_PROBLEM DESCRIPTION_. After locating the line with "S (if dec then length mid else S (length mid))))%nat", reproduce it and all following lines of the listing below exactly, stopping only at the final line.

** Opening DATASET CONTENT block **

(** C2, as the code has it: a SpreadElement at an index that is not the
    last makes toAssignableList fail, and in the state the failure
    leaves that entry is as it was given: it was not converted.  The
    error is that of the first step that throws.  The last entry is
    treated first: when it is a SpreadElement and toAssignable throws on
    its argument, the call fails with that error, when the converted
    argument is not an Identifier, a MemberExpression or an
    ArrayPattern, with the unexpected-token error at the argument, and
    when it has no argument, with a TypeError.  When
    the treatment of the last entry returned, the entries are gone
    through in order: when toAssignable throws on an entry before the
    spread, the entries before that one having been converted, the call
    fails with that error; when all the entries before the spread were
    converted (holes among them stay holes and raise nothing), the call
    fails with the misplaced-rest error at the start of the spread. *)
Theorem toAssignableList_misplaced_spread
    (pre mid : list (option Node)) (sp : Node) (last : option Node) :
  type sp = "SpreadElement" ->
  let exprList := pre ++ Some sp :: mid ++ [last] in
  let result := toAssignableList exprList isBinding contextDescription in
  (exists l' e, result = (l', Some e) /\ l' !! length pre = Some (Some sp))
  /\ (forall pre' last' dec,
        Forall2 (element_converted isBinding contextDescription) pre pre' ->
        convert_last_elt
          (fun n => toAssignable_node n isBinding contextDescription) last
          = (last', None, dec) ->
        result = (pre' ++ Some sp :: mid ++ [last'],
                  raise (start sp) rest_not_last))
  /\ (forall l arg arg' e,
        last = Some l -> type l = "SpreadElement" ->
        argument l = Some arg ->
        toAssignable_node arg isBinding contextDescription
          = (arg', Some e) ->
        result
        = (pre ++ Some sp :: mid
               ++ [Some (set_argument (set_type l "RestElement")
                                      (Some arg'))],
           Some e))
  /\ (forall l arg arg',
        last = Some l -> type l = "SpreadElement" ->
        argument l = Some arg ->
        toAssignable_node arg isBinding contextDescription = (arg', None) ->
        rest_argument_allowed arg' = false ->
        result
        = (pre ++ Some sp :: mid
               ++ [Some (set_argument (set_type l "RestElement")
                                      (Some arg'))],
           unexpected (start arg')))
  /\ (forall l,
        last = Some l -> type l = "SpreadElement" -> argument l = None ->
        result
        = (pre ++ Some sp :: mid ++ [Some (set_type l "RestElement")],
           Some TypeError))
  /\ (forall pre1 pre1' x x' pre2 e last' dec,
        pre = pre1 ++ Some x :: pre2 ->
        Forall2 (element_converted isBinding contextDescription)
                pre1 pre1' ->
        type x <> "SpreadElement" ->
        toAssignable_node x isBinding contextDescription = (x', Some e) ->
        convert_last_elt
          (fun n => toAssignable_node n isBinding contextDescription) last
          = (last', None, dec) ->
        result = (pre1' ++ Some x' :: pre2 ++ Some sp :: mid ++ [last'],
                  Some e)).
Proof.
  intros Hsp exprList result. subst exprList result.
  replace (pre ++ Some sp :: mid ++ [last])
    with ((pre ++ Some sp :: mid) ++ [last])
    by (rewrite <- app_assoc; reflexivity).
  rewrite toAssignableList_snoc. fold conv.
  assert (Hre : forall x : option Node,
             (pre ++ Some sp :: mid) ++ [x] = pre ++ Some sp :: mid ++ [x])
    by (intros x; rewrite <- app_assoc; reflexivity).
  assert (Hspread : forall l arg,
             type l = "SpreadElement" -> argument l = Some arg ->
             convert_last_elt conv (Some l)
             = let '(arg', c) := conv arg in
               let l2 := set_argument (set_type l "RestElement")
                                      (Some arg') in
               match c with
               | Some e => (Some l2, Some e, false)
               | None =>
                 if rest_argument_allowed arg' then (Some l2, None, true)
                 else (Some l2, unexpected (start arg'), false)
               end).
  { intros l arg Hl Ha. unfold convert_last_elt.
    rewrite (is_type_of _ _ _ Hl). cbn [String.eqb Ascii.eqb Bool.eqb].
    apply is_type_true in Hl. rewrite Hl. cbv zeta.
    cbn [argument set_type]. rewrite Ha.
    destruct (conv arg) as [arg' [e|]]; [reflexivity|].
    unfold rest_argument_allowed.
    destruct (is_type arg' "Identifier"), (is_type arg' "MemberExpression"),
             (is_type arg' "ArrayPattern"); reflexivity. }
  split; [|split; [|split; [|split; [|split]]]].
  - destruct (convert_last_elt conv last) as [[last1 c] dec1] eqn:Hlast.
    destruct c as [e|].
    + exists ((pre ++ Some sp :: mid) ++ [last1]), e.
      split; [reflexivity|].
      rewrite Hre. apply list_lookup_middle. reflexivity.
    + rewrite Hre.
      destruct (convert_loop conv _ _) as [l' c] eqn:Hloop.
      apply convert_loop_spread in Hloop; [|assumption|].
      * destruct Hloop as [Hc Hl]. destruct c as [e|]; [|congruence].
        exists l', e. auto.
      * rewrite length_app. simpl. destruct dec1; lia.
  - intros pre' last' dec HF Hl. fold conv in Hl. rewrite Hl.
    rewrite Hre.
    replace (if dec then length (pre ++ Some sp :: mid)
             else S (length (pre ++ Some sp :: mid)))
      with (length pre +
            S (if dec then length mid else S (length mid)))%nat
      by (rewrite length_app; simpl; destruct dec; lia).
    rewrite (convert_loop_app _ _ _ _ HF). simpl.
    apply is_type_true in Hsp. rewrite Hsp. reflexivity.
  - intros l arg arg' e -> Hl Ha Hc.
    rewrite (Hspread l arg Hl Ha). unfold conv at 1. rewrite Hc.
    rewrite Hre. reflexivity.
  - intros l arg arg' -> Hl Ha Hc Hallowed.
    rewrite (Hspread l arg Hl Ha). unfold conv at 1. rewrite Hc.
    cbv zeta. rewrite Hallowed. rewrite Hre. reflexivity.
  - intros l -> Hl Ha. unfold convert_last_elt.
    rewrite (is_type_of _ _ _ Hl). cbn [String.eqb Ascii.eqb Bool.eqb].
    apply is_type_true in Hl. rewrite Hl. cbv zeta.
    cbn [argument set_type]. rewrite Ha. rewrite Hre. reflexivity.
  - intros pre1 pre1' x x' pre2 e last' dec Hpre HF Hx Hc Hl.
    fold conv in Hl. rewrite Hl. rewrite Hre. subst pre.
    replace (if dec
             then length ((pre1 ++ Some x :: pre2) ++ Some sp :: mid)
             else S (length ((pre1 ++ Some x :: pre2) ++ Some sp :: mid)))
      with (length pre1 +
            S (length pre2 +
               S (if dec then length mid else S (length mid))))%nat
      by (rewrite !length_app; simpl; rewrite ?length_app; simpl;
          destruct dec; lia).
    rewrite <- !app_assoc. cbn [app].
    rewrite (convert_loop_app _ _ _ _ HF). simpl.
    apply is_type_false in Hx. rewrite Hx.
    unfold conv at 1. rewrite Hc. reflexivity.
Qed.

** Closing DATASET CONTENT block **

_ANSWER SPACE_.
               S (if dec then length mid else S (length mid))))%nat
      by (rewrite !length_app; simpl; rewrite ?length_app; simpl;
          destruct dec; lia).
    rewrite <- !app_assoc. cbn [app].
    rewrite (convert_loop_app _ _ _ _ HF). simpl.
    apply is_type_false in Hx. rewrite Hx.
    unfold conv at 1. rewrite Hc. reflexivity.
Qed.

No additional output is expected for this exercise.